JAKARTA, KOMPAS.com – Indonesian micro, small and medium enterprises bear the brunt of the disruption in the container shipping industry due to the Covid-19 pandemic.
Cooperatives and Small and Medium Enterprises (SMEs) Minister Teten Masduki said that MSME products have been in high demand among export products from Indonesia but the growth was hindered by low capacity production and container shortages amid the pandemic.
“Furniture products, coffee, tropical fruits, and culinary delights were among the most sought-after products but the delivery was hindered by container shortages,” Teten said in a press statement on Monday, August 30.
He said that the container shortages still hamper the current logistics industry, especially in the export and import trade. Additional shipping cost makes the expenses for logistic become higher. This is affecting not only big companies but also export-oriented SMEs. The matter has been discussed by relevant ministries under the national economic recovery committee.
“I am still studying how other countries deal with the matter, including the additional container fees and the subsidy that can later be given to export transactions,” the minister said.
Teten said that currently they are targeting the oriented-export MSMEs that have market demand but the supply chain is still unclear.
“I just found out that palm sugar and charcoal briquettes which are made of coconut shells are in high demand for export [from Indonesia],” said Teten.
Though the demand is high the producers in Sulawesi and West Java cannot meet the demand due to various conditions such as production capacity and business management.
Meanwhile, the export contribution of MSME is still low at 14.37 percent. He said MSMEs should be focusing on the domestic market that can substitute imported products such as fruits and Islamic clothing following import restrictions.
Teten said that if the economy could recover completely soon, he hoped that the domestic consumption sector would continue to grow. The Indonesian economy is supported by household consumption of up to 53 percent. With the gradual easing of the Covid-19 restrictions, the minister is optimistic that economic activity will soon grow.
“We continue to create programs that can support MSMEs to survive and also prepare for the transformation of MSMEs after the Covid-19 pandemic,” he said.

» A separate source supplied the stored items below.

(** * ATP_Beta7: the points policy engine

    A shallow embedding of the attendance-points core of [ATP_Beta7.py]:
    the date helpers, the policy calculator, the [employees] and
    [points_history] tables with the statements the program runs on them,
    the undo history, the add / undo / delete handlers and the
    auto-expiration batch.

    Conventions of the embedding.
    - A [datetime.date] is a record of year, month and day; comparison is
      the lexicographic one Python uses.  The year is an unbounded integer:
      the range MINYEAR..MAXYEAR of [datetime.date] is not modelled.
    - A date column holds ISO text [YYYY-MM-DD] in the program; here it holds
      the date itself ([None] for NULL or the empty text).  On such text
      [MAX], [<=] and [strptime]/[isoformat] agree with the date order.
    - A point value (a REAL column, a Python float) is an exact integer
      number of hundredths of a point: [50] is 0.5.  Every value the
      handlers write is a multiple of 0.5, where float arithmetic is exact.
    - The dashboard status takes any float; there a float is the rational
      it denotes. *)

From Stdlib Require Import ZArith List String Ascii Bool Lia QArith Lqa.
From Stdlib Require Import Sorted Permutation.
Import ListNotations.
Open Scope Z_scope.

(** ** Date helpers *)

Record date := mkdate { year : Z; month : Z; day : Z }.

Definition date_eqb (a b : date) : bool :=
  (year a =? year b) && (month a =? month b) && (day a =? day b).

(** [a < b] on dates. *)
Definition date_ltb (a b : date) : bool :=
  (year a <? year b)
  || ((year a =? year b)
      && ((month a <? month b)
          || ((month a =? month b) && (day a <? day b)))).

(** [a <= b] on dates. *)
Definition date_leb (a b : date) : bool := negb (date_ltb b a).

(** [date.min] *)
Definition date_min : date := mkdate 1 1 1.

Definition add_months (orig : date) (months : Z) : date :=
  let y := year orig + (month orig - 1 + months) / 12 in
  let m := (month orig - 1 + months) mod 12 + 1 in
  let dim :=
    if existsb (Z.eqb m) [1; 3; 5; 7; 8; 10; 12] then 31
    else if existsb (Z.eqb m) [4; 6; 9; 11] then 30
    else
      let leap :=
        (y mod 4 =? 0) && (negb (y mod 100 =? 0) || (y mod 400 =? 0)) in
      if leap then 29 else 28 in
  let d := Z.min (day orig) dim in
  mkdate y m d.

Definition first_of_month (d : date) : date := mkdate (year d) (month d) 1.

Definition first_of_next_month (d : date) : date :=
  add_months (first_of_month d) 1.

Definition two_months_then_first (d : date) : date :=
  first_of_next_month (add_months d 2).

Definition three_months_then_first (d : date) : date :=
  first_of_next_month (add_months d 3).

Definition step_next_due (current_due perfect_date : date) : date :=
  if date_ltb current_due perfect_date
  then two_months_then_first perfect_date
  else two_months_then_first current_due.

Definition calc_rolloff_and_perfect (last_point : date) : date * date :=
  let roll_mark := add_months last_point 2 in
  let perf_mark := add_months last_point 3 in
  (first_of_next_month roll_mark, first_of_next_month perf_mark).

(** ** The calendar as the specification words it

    These definitions follow the specification, not the program; the
    theorems on [add_months] compare the two. *)

(** Divisible by 4, except centuries unless divisible by 400. *)
Definition is_leap_year (y : Z) : bool :=
  if y mod 400 =? 0 then true
  else if y mod 100 =? 0 then false
  else y mod 4 =? 0.

(** The last valid day of month [m] of year [y]. *)
Definition last_day_of_month (y m : Z) : Z :=
  nth (Z.to_nat (m - 1))
      [31; if is_leap_year y then 29 else 28; 31; 30; 31; 30;
       31; 31; 30; 31; 30; 31] 0.

Definition valid_date (d : date) : Prop :=
  1 <= month d <= 12 /\ 1 <= day d <= last_day_of_month (year d) (month d).

(** Months elapsed since month 1 of year 0: dates [n] calendar months apart
    differ by [n] here. *)
Definition month_index (d : date) : Z := 12 * year d + (month d - 1).

(** [firstOfNextMonth(date) = firstOfMonth(addMonths(date, 1))]. *)
Definition firstOfNextMonth (d : date) : date :=
  first_of_month (add_months d 1).

(** ** Dashboard status *)

Open Scope string_scope.

Definition _status_for_total (total : Q) : string :=
  let total := if Qeq_bool total 0 then 0%Q else total in
  if Qle_bool 7 total then "Termination Risk"
  else if Qle_bool 5 total then "Critical"
  else if Qle_bool 4 total then "Warning"
  else "Safe".

Close Scope string_scope.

He argued that survival strategy is one of the ways that SMEs can do while dealing with the impact of the Covid-19 pandemic. Therefore, the government continues to carry out the national economic recovery strategy by implementing various policies to accommodate MSMEs. This includes working capital aid for micro-enterprises (BPUM).
“Our current strategy is how to survive first. People’s purchasing power is down, while the people prioritize basic needs. MSMEs is in the survival period,” Teten said.